“Não nos perguntamos qual o propósito dos pássaros cantarem, pois, o canto é o seu prazer, uma vez que foram criados para cantar. Similarmente, não devemos perguntar porque a mente humana se inquieta com a extensão dos segredos dos céus… A diversidade do fenômeno da Natureza é tão vasta e os tesouros escondidos nos céus tão ricos, precisamente para que a mente humana nunca tenha falta de alimento. ”
(Johannes Kepler)
Acordei na madrugada com o ruído vindo do fundo do quintal da minha casa semelhante ao de um pássaro sendo “tragado, engolido, comido” por uma serpente “cobra”, ou coisa parecida. De repente, não sei porque, me lembrei do “Canto da pipira azul ao amanhecer na árvore do meu quintal”.
“Sou amigo da madrugada. Consigo ouvir o uivar do vento, o cantar dos pássaros, a gota d’água que cai na terra após a chuva e o ronco do meu vizinho. ” (Jefferson Camargo)

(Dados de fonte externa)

(** ** The mode *)

Lemma applyAll_gameMode r acts :
  forallb (λ a, negb (isSetGameMode a)) acts = true →
  gameMode (applyAll r acts) = gameMode r.
Proof.
  revert r. induction acts as [|a acts IH]; intros r; simpl; [done|].
  intros [Ha Hacts]%andb_true_iff. unfold applyAll in *. rewrite IH by done.
  by destruct a.
Qed.

Lemma commit_gameMode s acts :
  gameMode (state (commit s acts)) = gameMode (applyAll (state s) acts).
Proof.
  unfold commit. destruct (depsChanged _ _ _); [|done].
  destruct (effect (applyAll (state s) acts)) as [acts' sched] eqn:E.
  simpl.
  destruct (effect_fields (applyAll (state s) acts) (applyAll (state s) acts))
    as (_ & _ & Hm & _).
  by rewrite E in Hm.
Qed.

Lemma handleClick_no_mode r i :
  forallb (λ a, negb (isSetGameMode a)) (handleClick r i) = true.
Proof. unfold handleClick. by destruct (_ || _). Qed.

(** X11. Only the mode selector changes the mode: after a mode change the
    mode is the selected one, and a click, a restart or a timeout leaves
    it as it was, in every session. *)
Theorem mode_changes_only_on_request (s : Session) (e : event) :
  gameMode (state (step s e))
  = match e with
    | ModeChange v => v
    | _ => gameMode (state s)
    end.
Proof.
  destruct e as [i| |v|]; simpl.
  - rewrite commit_gameMode. apply applyAll_gameMode, handleClick_no_mode.
  - by rewrite commit_gameMode.
  - by rewrite commit_gameMode.
  - destruct (timeout s) as [r|]; [|done].
    rewrite commit_gameMode. simpl. apply applyAll_gameMode.
    unfold timeoutCallback. rewrite forallb_app.
    destruct (findBestMove (board r)); [|done].
    by rewrite handleClick_no_mode.
Qed.
(** A string literal of the source, given in ASCII. *)
Definition js (s : string) : jsstring :=
  map N_of_ascii (list_ascii_of_string s).

Definition chr (a : ascii) : char := N_of_ascii a.

(** WhiteSpace and LineTerminator of ECMAScript: the code units removed by
    [String.prototype.trim] and matched by [\s]. *)
Definition isWhiteSpace (c : char) : bool :=
  ((9 <=? c) && (c <=? 13) || (c =? 32) || (c =? 160) || (c =? 5760)
   || (8192 <=? c) && (c <=? 8202) || (c =? 8232) || (c =? 8233)
   || (c =? 8239) || (c =? 8287) || (c =? 12288) || (c =? 65279))%N.

(** [\d] *)
Definition isDigit (c : char) : bool := ((48 <=? c) && (c <=? 57))%N.

(** [\S] *)
Definition isNonWhiteSpace (c : char) : bool := negb (isWhiteSpace c).

Fixpoint dropWhile (p : char -> bool) (s : jsstring) : jsstring :=
  match s with
  | [] => []
  | c :: s' => if p c then dropWhile p s' else s
  end.

Definition trimStart (s : jsstring) : jsstring := dropWhile isWhiteSpace s.
Definition trimEnd (s : jsstring) : jsstring :=
  rev (dropWhile isWhiteSpace (rev s)).

(** [String.prototype.trim] *)
Definition trim (s : jsstring) : jsstring := trimEnd (trimStart s).

(** [String.prototype.startsWith] *)
Fixpoint startsWith (s prefix : jsstring) {struct prefix} : bool :=
  match prefix, s with
  | [], _ => true
  | _ :: _, [] => false
  | p :: prefix', c :: s' => (c =? p)%N && startsWith s' prefix'
  end.
Lemma string_less_false a b : string_less b a = false <-> String.leb a b = true.
Proof. unfold string_less. by rewrite negb_false_iff. Qed.
Lemma string_leb_refl a : String.leb a a = true.
Proof. destruct (String.leb_total a a); done. Qed.
Lemma string_leb_trans a b c :
  String.leb a b = true -> String.leb b c = true -> String.leb a c = true.
Proof.
  intros H1 H2. apply Is_true_true. apply Is_true_true in H1, H2.
  exact (transitivity (R := String.le) H1 H2).
Qed.
Lemma string_less_asym a b : string_less a b = true -> string_less b a = false.
Proof.
  unfold string_less. rewrite negb_true_iff, negb_false_iff.
  destruct (String.leb_total a b) as [?|H]; [done|congruence].
Qed.
Lemma string_less_trans a b c :
  string_less b a = false -> string_less c b = false -> string_less c a = false.
Proof. rewrite !string_less_false. apply string_leb_trans. Qed.

(** ** Lists shared by the components *)

(** [imap]-free indexed membership: the loops of the source run over indices. *)
Lemma Forall_flip {A} (P : A -> Prop) (l : list A) x : Forall P l -> x ∈ l -> P x.
Proof. rewrite Forall_forall. auto. Qed.

Definition count_true (l : list bool) : nat := length (filter (fun b => b = true) l).

Lemma count_true_cons b l : count_true (b :: l) = ((if b then 1 else 0) + count_true l)%nat.
Proof. unfold count_true. rewrite filter_cons. destruct b; case_decide; done. Qed.

Lemma count_true_insert l i :
  l !! i = Some false -> count_true (<[i:=true]> l) = S (count_true l).
Proof.
  revert i. induction l as [|b l IH]; intros [|i] Hi; simplify_eq/=.
  - by rewrite !count_true_cons.
  - rewrite !count_true_cons, IH by done. lia.
Qed.

Lemma count_true_replicate n : count_true (replicate n false) = 0%nat.
Proof. induction n as [|n IH]; [done|]. simpl. by rewrite count_true_cons, IH. Qed.

Lemma count_true_le l : (count_true l <= length l)%nat.
Proof. unfold count_true. apply length_filter. Qed.

Create Rewrite HintDb go.
#[export] Hint Rewrite @count_true_cons count_true_replicate : go.

(** ** Early returns and loops of fallible code *)

(** [if b { return err }] *)
Definition fail_if (b : bool) (e : error) : go unit := if b then Err e else Ret tt.

(** A [for] loop over a slice that carries a state and may return an error. *)
Fixpoint foldM {A B} (f : B -> A -> go B) (l : list A) (b : B) : go B :=
  match l with
  | [] => Ret b
  | a :: l' => f b a ≫= foldM f l'
  end.

Definition is_ret {A} (c : go A) : bool :=
  match c with Ret _ => true | _ => false end.

Lemma bind_ret_inv {A B} (c : go A) (f : A -> go B) b :
  c ≫= f = Ret b -> exists a, c = Ret a /\ f a = Ret b.
Proof. destruct c; naive_solver. Qed.

Lemma fail_if_ret b e u : fail_if b e = Ret u <-> b = false.
Proof. unfold fail_if. destruct b, u; split; congruence. Qed.

Lemma fail_if_bind_ret {A} b e (k : unit -> go A) a :
  fail_if b e ≫= k = Ret a <-> b = false /\ k tt = Ret a.
Proof. unfold fail_if. destruct b; split; naive_solver. Qed.

Lemma no_panic_fail_if {A} b e (k : unit -> go A) :
  no_panic (k tt) -> no_panic (fail_if b e ≫= k).
Proof. unfold fail_if. by destruct b. Qed.

Lemma foldM_app {A B} (f : B -> A -> go B) l1 l2 b :
  foldM f (l1 ++ l2) b = foldM f l1 b ≫= foldM f l2.
Proof. revert b. induction l1 as [|a l1 IH]; intros b; simpl; [done|].
  destruct (f b a); simpl; auto. Qed.

(** Rule for a loop: an invariant preserved by every successful iteration. *)
Lemma foldM_inv {A B} (f : B -> A -> go B) (I : B -> Prop) l b b' :
  (forall x a y, a ∈ l -> I x -> f x a = Ret y -> I y) ->
  I b -> foldM f l b = Ret b' -> I b'.
Proof.
  revert b. induction l as [|a l IH]; intros b Hf Hb; simpl; [by intros [= <-]|].
  intros (x & Hx & Hl)%bind_ret_inv. apply (IH x); [|by eapply Hf; [left|..]|done].
  intros y a' z Ha. apply Hf. by right.
Qed.

(** A loop without state: it succeeds exactly when every iteration does. *)
Definition forM {A} (f : A -> go unit) (l : list A) : go unit :=
  foldM (fun _ a => f a) l tt.

Lemma forM_ret {A} (f : A -> go unit) l :
  forM f l = Ret tt <-> Forall (fun a => f a = Ret tt) l.
Proof.
  unfold forM. induction l as [|a l IH]; simpl; [by rewrite Forall_nil|].
  rewrite Forall_cons, <- IH. destruct (f a) as [[]| |]; simpl; naive_solver.
Qed.

(** [inv_ret] inverts a successful sequence of checks. *)
Ltac inv_ret H :=
  repeat match type of H with
  | fail_if _ _ ≫= _ = Ret _ =>
      let G := fresh "G" in apply fail_if_bind_ret in H as [G H]
  | fail_if _ _ = Ret _ => apply fail_if_ret in H
  | _ ≫= _ = Ret _ =>
      let a := fresh "a" in let G := fresh "G" in
      apply bind_ret_inv in H as (a & G & H)
  end.

Lemma exists_pair_cons {A B} (P : A -> B -> Prop) a b (l : list (A * B)) :
  (exists x y, (x, y) ∈ (a, b) :: l /\ P x y) <-> P a b \/ exists x y, (x, y) ∈ l /\ P x y.
Proof.
  split.
  - intros (x & y & [[= -> ->]|Hin]%elem_of_cons & HP); eauto.
  - intros [HP|(x & y & Hin & HP)]; [exists a, b|exists x, y]; split; try done.
    + by left.
    + by right.
Qed.

(** Rule for a counting loop [for k := 0; k < n; k++] that must not panic. *)
Lemma foldM_seqZ_post {B} (f : B -> Z -> go B) (I : Z -> B -> Prop) (m n : Z) b :
  0 <= n -> I m b ->
  (forall k b, m <= k < m + n -> I k b -> post (f b k) (I (k + 1))) ->
  post (foldM f (seqZ m n) b) (I (m + n)).
Proof.
  intros Hn. revert m b. pattern n. apply natlike_ind; [| |done]; clear n Hn.
  - intros m b Hb _. simpl. by rewrite Z.add_0_r.
  - intros n Hn IH m b Hb Hf. rewrite seqZ_cons by lia. cbn [foldM].
    apply post_bind. rewrite Z.pred_succ.
    eapply post_mono; [apply Hf; [lia|done]|].
    intros b' Hb'. replace (m + Z.succ n) with (m + 1 + n) by lia.
    replace (Z.succ m) with (m + 1) by lia.
    apply IH; [done|]. intros k b'' Hk. apply Hf. lia.
Qed.

(** A loop none of whose iterations changes the returned error. *)
Lemma post_and {A} (c : go A) (P Q : A -> Prop) :
  post c P -> post c Q -> post c (fun a => P a /\ Q a).
Proof. destruct c; simpl; auto. Qed.
Lemma Qsgn_pos q : 0 < rat_sign q <-> (0 < q)%Q.
Proof. unfold rat_sign, Qlt. simpl. lia. Qed.
Lemma Qsgn_neg q : rat_sign q < 0 <-> (q < 0)%Q.
Proof. unfold rat_sign, Qlt. simpl. lia. Qed.
Lemma Qsgn_zero q : rat_sign q = 0 <-> (q == 0)%Q.
Proof. unfold rat_sign, Qeq. simpl. lia. Qed.

(** ** Reading a boolean test as an order on rationals *)

Lemma IsPositive_iff d : IsPositive d = true <-> (0 < rat d)%Q.
Proof. unfold IsPositive. rewrite Z.ltb_lt. apply Qsgn_pos. Qed.
Lemma IsPositive_false d : IsPositive d = false <-> (rat d <= 0)%Q.
Proof.
  rewrite <- Bool.not_true_iff_false, IsPositive_iff.
  split; [apply Qnot_lt_le | apply Qle_not_lt].
Qed.
Lemma DIsZero_iff d : DIsZero d = true <-> (rat d == 0)%Q.
Proof. unfold DIsZero. rewrite Z.eqb_eq. apply Qsgn_zero. Qed.
Lemma DIsZero_false d : DIsZero d = false <-> ~ (rat d == 0)%Q.
Proof. by rewrite <- Bool.not_true_iff_false, DIsZero_iff. Qed.
Lemma Sign_neg d : Sign d < 0 <-> (rat d < 0)%Q.
Proof. apply Qsgn_neg. Qed.
Lemma Sign_nonpos d : Sign d <= 0 <-> (rat d <= 0)%Q.
Proof.
  unfold Sign. pose proof (Qsgn_pos (rat d)) as Hp. split; intros H.
  - apply Qnot_lt_le. intros Hl. apply Hp in Hl. lia.
  - apply Qle_not_lt in H. rewrite <- Hp in H. lia.
Qed.
Lemma Cmp_le d o : Cmp d o <= 0 <-> (rat d <= rat o)%Q.
Proof.
  unfold Cmp. pose proof (rat_cmp_gt (rat d) (rat o)) as Hp. split; intros H.
  - apply Qnot_lt_le. intros Hl. apply Hp in Hl. lia.
  - apply Qle_not_lt in H. rewrite <- Hp in H. lia.
Qed.
Lemma Cmp_ge d o : 0 <= Cmp d o <-> (rat o <= rat d)%Q.
Proof.
  unfold Cmp. pose proof (rat_cmp_lt (rat d) (rat o)) as Hp. split; intros H.
  - apply Qnot_lt_le. intros Hl. apply Hp in Hl. lia.
  - apply Qle_not_lt in H. rewrite <- Hp in H. lia.
Qed.
Lemma Cmp_lt d o : Cmp d o < 0 <-> (rat d < rat o)%Q.
Proof. apply rat_cmp_lt. Qed.
Lemma Cmp_gt d o : 0 < Cmp d o <-> (rat o < rat d)%Q.
Proof. apply rat_cmp_gt. Qed.
Lemma Cmp_eq d o : Cmp d o = 0 <-> d ≐ o.
Proof. apply rat_cmp_eq. Qed.
(* ===== verification/Domain.v ===== *)
(** The trading data model (src/internal/domain/types.go) and the venue data and
    adapter metadata the components exchange (src/internal/venue/venue.go,
    src/internal/venue/spec.go). *)
From S2P Require Import Prelude Decimal.

(** ** Enumerations, string types of the source *)

Abbreviation Side := string (only parsing).
Definition Buy : Side := "BUY".
Definition Sell : Side := "SELL".

Abbreviation Mode := string (only parsing).
Definition ModeShadow : Mode := "shadow".
Definition ModeLive : Mode := "live".

Abbreviation OrderState := string (only parsing).
Definition OrderNew : OrderState := "NEW".
Definition OrderPartiallyFilled : OrderState := "PARTIALLY_FILLED".
Definition OrderFilled : OrderState := "FILLED".
Definition OrderCanceled : OrderState := "CANCELED".
Definition OrderRejected : OrderState := "REJECTED".
Definition OrderExpired : OrderState := "EXPIRED".
Definition OrderUnknown : OrderState := "UNKNOWN".

(** ** Market data *)

Record Book := MkBook {
  book_Venue : string;
  book_Symbol : string;
  BidPrice : Decimal;
  BidQty : Decimal;
  AskPrice : Decimal;
  AskQty : Decimal;
  book_Timestamp : Time
}.

Definition HasBid (b : Book) : bool := IsPositive (BidPrice b).
Definition HasAsk (b : Book) : bool := IsPositive (AskPrice b).
Definition HasPrices (b : Book) : bool := HasBid b || HasAsk b.
Definition TwoSided (b : Book) : bool := HasBid b && HasAsk b.

Record ReferencePrice := MkReferencePrice {
  ref_InstrumentID : string;
  ref_Price : Decimal;
  ref_Spot : Decimal;
  ref_TWAPReady : bool;
  ref_Confidence : string;
  ref_BlockNumber : Z;
  ref_BlockTime : Time;
  ref_ValidUntil : Time
}.

Record Quote := MkQuote {
  quote_InstrumentID : string;
  quote_Venue : string;
  quote_Symbol : string;
  quote_Side : Side;
  quote_Level : Z;
  quote_Price : Decimal;
  quote_Quantity : Decimal;
  quote_Reference : Decimal;
  quote_ValidUntil : Time
}.

#[export] Instance Quote_eq_dec : EqDecision Quote.
Proof. solve_decision. Defined.

Record Order := MkOrder {
  order_Venue : string;
  OrderID : string;
  ClientID : string;
  order_Symbol : string;
  order_Side : Side;
  order_Price : Decimal;
  order_Quantity : Decimal;
  ExecutedQty : Decimal;
  order_State : OrderState;
  CreatedAt : Time
}.

#[export] Instance Order_eq_dec : EqDecision Order.
Proof. solve_decision. Defined.

(** The zero [domain.Order]. *)
Definition zeroOrder : Order :=
  MkOrder "" "" "" "" "" Zero Zero Zero "" zero_time.

Record Balance := MkBalance {
  bal_Asset : string;
  bal_Free : Decimal;
  bal_Locked : Decimal
}.

Record QuoteBudget := MkQuoteBudget {
  ReserveBPS : Z;
  TargetOrders : Z;
  EligibleOrders : Z;
  BaseBudget : Decimal;
  BaseRequired : Decimal;
  BudgetQuote : Decimal;
  QuoteRequired : Decimal;
  BaseLimited : bool;
  QuoteLimited : bool
}.

Record MarketRules := MkMarketRules {
  rules_Symbol : string;
  rules_BaseAsset : string;
  rules_QuoteAsset : string;
  rules_PriceTick : Decimal;
  rules_QuantityStep : Decimal;
  rules_MinQuantity : Decimal;
  rules_MaxQuantity : Decimal;
  rules_MinNotional : Decimal;
  rules_MaxNotional : Decimal;
  rules_MinPrice : Decimal;
  rules_MaxPrice : Decimal;
  rules_MaxOpenOrders : Z
}.

Record Fill := MkFill {
  fill_Venue : string;
  TradeID : string;
  fill_OrderID : string;
  fill_Symbol : string;
  fill_Side : Side;
  fill_Price : Decimal;
  fill_Quantity : Decimal;
  QuoteQuantity : Decimal;
  Fee : Decimal;
  FeeAsset : string;
  Maker : bool;
  Aggregate : bool;
  Simulated : bool;
  fill_Timestamp : Time
}.

(** ** Venue requests and adapter metadata *)

Record PlaceRequest := MkPlaceRequest {
  req_Symbol : string;
  req_Side : Side;
  req_Price : Decimal;
  req_Quantity : Decimal;
  req_ClientID : string;
  req_FenceGeneration : Z
}.

(** [venue.ClientKey] *)
Definition ClientKey (venueName instrumentID : string) : string :=
  ToLower (TrimSpace venueName) +:+ "|" +:+ ToLower (TrimSpace instrumentID).

Record AdapterSpec := MkAdapterSpec {
  spec_Type : string;
  spec_Name : string;
  ProductionBaseURL : string;
  TestnetBaseURL : string;
  DefaultSelfTradePrevention : string;
  RequiresSelfTradePrevention : bool;
  RequiresDedicatedAccount : bool
}.

Definition adapterSpecs : list AdapterSpec := [
  MkAdapterSpec "binance" "Binance" "https://api.binance.com"
    "https://testnet.binance.vision" "EXPIRE_BOTH" true false;
  MkAdapterSpec "mgbx" "MGBX" "https://open.mgbx.com" "" "" false true
].

(** [venue.AdapterSpecFor] *)
Definition AdapterSpecFor (typeName : string) : option AdapterSpec :=
  let normalized := ToLower (TrimSpace typeName) in
  head (filter (fun s => spec_Type s = normalized) adapterSpecs).

(** ** Order-book facts used by the pricing and risk components *)

Lemma HasAsk_iff b : HasAsk b = true <-> (0 < rat (AskPrice b))%Q.
Proof. apply IsPositive_iff. Qed.
Lemma HasBid_iff b : HasBid b = true <-> (0 < rat (BidPrice b))%Q.
Proof. apply IsPositive_iff. Qed.

Lemma HasPrices_false b : HasPrices b = false -> HasBid b = false /\ HasAsk b = false.
Proof. apply orb_false_iff. Qed.

Lemma TwoSided_true b : TwoSided b = true -> HasBid b = true /\ HasAsk b = true.
Proof. apply andb_true_iff. Qed.

Lemma Buy_ne_Sell : Buy <> Sell.
Proof. done. Qed.

#[export] Hint Resolve Buy_ne_Sell : go.
(** Adding a level below the lowest buy and above the highest sell. *)
Lemma ladder_sorted_snoc k pb pa qs b a :
  0 <= k -> ladder_sorted qs -> Forall (within k pb pa) qs ->
  quote_key b = (Buy, k) -> quote_key a = (Sell, k) ->
  (rat (quote_Price b) < rat (quote_Price a))%Q ->
  (0 < k -> (rat (quote_Price b) < rat pb)%Q /\ (rat pa < rat (quote_Price a))%Q) ->
  (qs <> [] -> 0 < k) ->
  ladder_sorted (qs ++ [b; a])
  /\ Forall (within (k + 1) (quote_Price b) (quote_Price a)) (qs ++ [b; a]).
Proof.
  intros Hk Hs Hw [= Hb1 Hb2] [= Ha1 Ha2] Hba Hprev Hne.
  assert (Hold : forall q, q ∈ qs -> within k pb pa q
    /\ (rat (quote_Price b) < rat pb)%Q /\ (rat pa < rat (quote_Price a))%Q).
  { intros q Hq. split; [by eapply Forall_flip|]. apply Hprev, Hne. by intros ->; apply not_elem_of_nil in Hq. }
  assert (Hin : forall q, q ∈ qs ++ [b; a] -> q ∈ qs \/ q = b \/ q = a).
  { intros q [?|Hq]%elem_of_app; [by left|right]. rewrite !elem_of_cons in Hq.
    destruct Hq as [?|[?|[]%not_elem_of_nil]]; auto. }
  split.
  - intros q q' Hq Hq'. apply Hin in Hq, Hq'.
    destruct Hq as [Hq|[-> | ->]], Hq' as [Hq'|[-> | ->]];
      rewrite ?Ha1, ?Hb1, ?Ha2, ?Hb2;
      try (specialize (Hold _ Hq) as ((Hl & Hwb & Hws) & Hpb & Hpa));
      try (specialize (Hold _ Hq') as ((Hl' & Hwb' & Hws') & Hpb' & Hpa'));
      try by apply Hs.
    all: split_and!; intros E1 E2; try done; try lia; try (intros; lia).
    all: try (destruct (Hwb E1)); try (destruct (Hws E1)); try (intros _; lra); try lra.
    all: try (destruct (Hwb' E2)); try (destruct (Hws' E2)); try lra.
  - apply Forall_forall. intros q Hq. apply Hin in Hq. destruct Hq as [Hq|[-> | ->]].
    + destruct (Hold _ Hq) as ((Hl & Hwb & Hws) & Hpb & Hpa).
      split_and!; [lia| |]; intros E; [destruct (Hwb E)|destruct (Hws E)]; split; lra.
    + split_and!; [lia| |]; rewrite Hb1; [intros _; split; lra|done].
    + split_and!; [lia| |]; rewrite Ha1; [done|intros _; split; lra].
Qed.

(** What the caller must supply for [GenerateAt] not to panic. *)
Record generate_pre (s : StrategyConfig) (market : VenueMarketConfig) (book : Book) : Prop := {
  pre_sizing : sizing_ok s market;
  pre_skew : 0 <= InventorySkewBPS s <= 10000;
  pre_levels : 0 <= Levels s < 2 ^ 62;
  pre_spread : forall level, 0 <= level < Levels s -> spread_ok s level;
  pre_book : book_ok (PriceTick market) book
}.

Lemma post_wrap_error {A} prefix (c : go A) Q : post c Q -> post (wrap_error prefix c) Q.
Proof. by destruct c. Qed.

Lemma generateLevel_post i venueName market ref book mid now wall k st :
  generate_pre (Strategy i) market book -> (0 <= rat mid)%Q -> 0 <= k < Levels (Strategy i) ->
  ladder_inv (Strategy i) market book k st ->
  post (generateLevel i venueName market ref book mid now wall st k)
    (ladder_inv (Strategy i) market book (k + 1)).
Proof.
  intros [Hsz _ _ Hsp Hbk] Hmid Hk [Hkeys Hqs Hsorted Hwithin Hprev].
  pose proof Hsz as (_ & Ht & _). unfold generateLevel. cbv zeta.
  apply post_bind. eapply post_mono; [apply rawPrices_post; auto|]. intros [b0 a0] Hraw.
  apply post_bind. eapply post_mono; [apply postOnlyPrices_post; done|]. intros [b1 a1] [Hpt Hpo].
  apply post_bind. eapply post_mono; [apply (separateLevels_post book); done|].
  intros [bid ask] ([Hbt Hat] & [Hbo Hao] & Hsep). simpl in Hbt, Hat, Hbo, Hao, Hsep.
  destruct (negb (IsPositive bid) || _) eqn:Ep; [done|]. dec_hyps.
  destruct (0 <=? Cmp bid ask) eqn:Ec; [done|]. dec_hyps.
  apply post_bind, post_wrap_error. eapply post_mono; [apply quoteQuantity_post; done|]. intros bq Hbq.
  apply post_bind, post_wrap_error. eapply post_mono; [apply quoteQuantity_post; done|]. intros aq Haq.
  set (vu := if IsZero _ then _ else _). clearbody vu.
  set (qb := MkQuote (ID i) venueName (market_Symbol market) Buy k bid bq (ref_Price ref) vu).
  set (qa := MkQuote (ID i) venueName (market_Symbol market) Sell k ask aq (ref_Price ref) vu).
  destruct (ladder_sorted_snoc k (ls_previousBid st) (ls_previousAsk st) (ls_quotes st) qb qa)
    as [Hs' Hw']; try done; [lia| |].
  { intros Hne. destruct (Z.eq_dec k 0) as [->|]; [|lia]. destruct Hne.
    by apply map_eq_nil in Hkeys. }
  constructor; simpl; try done.
  - rewrite map_app, Hkeys, quote_keys_succ by lia. done.
  - apply Forall_app. split; [done|]. 
    constructor; [|constructor; [|done]]; unfold quote_ok; simpl; split_and!; done.
Qed.
(* ===== verification/TradesimData.v ===== *)
(** What the synthetic trade generator publishes (the data of
    src/internal/tradesim/generator.go). *)
From S2P Require Import Prelude Domain.

Record Snapshot := MkSnapshot {
  snap_Enabled : bool;
  snap_SourceVenue : string;
  snap_Status : string;
  snap_LastGeneratedAt : Time;
  snap_NextAt : Time;
  snap_Fills : list Fill;
  snap_Error : string
}.
(* ===== verification/Runtimeops.v ===== *)
(** The operational data the engine exchanges with the runtime store
    (the types of src/internal/runtimeops/store.go): control requests, performance and
    metrics, and the snapshot of an instrument that operators see. *)
From S2P Require Import Prelude Decimal Domain FaultData TradesimData.

Open Scope string_scope.
Open Scope Z_scope.

Record CyclePerformance := MkCyclePerformance {
  perf_StartedAt : Time;
  DurationMS : Z;
  perf_Instruments : Z;
  Succeeded : Z;
  perf_Failed : Z;
  ConcurrentLimit : Z
}.

Record MetricsSnapshot := MkMetricsSnapshot {
  ms_StartedAt : Time;
  ms_UpdatedAt : Time;
  CyclesTotal : Z;
  CycleFailuresTotal : Z;
  InstrumentRunsTotal : Z;
  InstrumentFailuresTotal : Z;
  VenueFaultEventsTotal : Z;
  OMSPlacedTotal : Z;
  OMSCanceledTotal : Z;
  SimulatedTradesTotal : Z;
  AuditFlushErrorsTotal : Z;
  AuditPendingEvents : Z;
  RuleChangesTotal : Z;
  LeaseFenceRejectsTotal : Z
}.

Record RuleChange := MkRuleChange {
  rc_InstrumentID : string;
  rc_Venue : string;
  rc_Symbol : string;
  rc_Previous : MarketRules;
  rc_Current : MarketRules;
  DetectedAt : Time
}.

Definition ReasonManualPause : string := "manual_pause".
Definition ReasonEmergencyCancel : string := "emergency_cancel".

Record PauseState := MkPauseState {
  ps_InstrumentID : string;
  ps_Paused : bool;
  Reason : string;
  RequestedBy : Z;
  RequestedAt : Time
}.

Record ReconcileRequest := MkReconcileRequest {
  rr_InstrumentID : string;
  rr_RequestedBy : Z;
  rr_RequestedAt : Time
}.

Record VenueSnapshot := MkVenueSnapshot {
  vs_Name : string;
  vs_Type : string;
  vs_Symbol : string;
  vs_TradingEnabled : bool;
  MarketConnected : bool;
  AccountConnected : bool;
  vs_Book : option Book;
  BaseBalance : option Balance;
  QuoteBalance : option Balance;
  vs_Budget : option QuoteBudget;
  vs_Rules : option MarketRules;
  vs_Fault : option FaultData.Snapshot;
  OpenOrders : list Order;
  PendingOrders : Z;
  vs_Fills : list Fill;
  vs_Error : string;
  vs_UpdatedAt : Time;
  BookDurationMS : Z;
  OrdersDurationMS : Z;
  FillsDurationMS : Z;
  OMSDurationMS : Z
}.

Ao amanhecer entre o canto dos pássaros e o calor do sol a tocar meu rosto por entre a fresta da janela pensei em tudo de belo que a vida nos apresenta e que muitas vezes acabamos perdendo quase sempre por falta de ousadia talvez, mas hoje vou fazer diferente vou me arriscar o máximo que a vida me permite.
Escrevo este artigo em homenagem ao meu filho Carlos Daniel e Joao Bragança um amigo distante que não vejo há anos, que projetou e plantou o jardim florido da minha casa. Não esqueço das pessoas que me ajudaram em todos os momentos da minha vida. A gratidão é virtude dos sábios.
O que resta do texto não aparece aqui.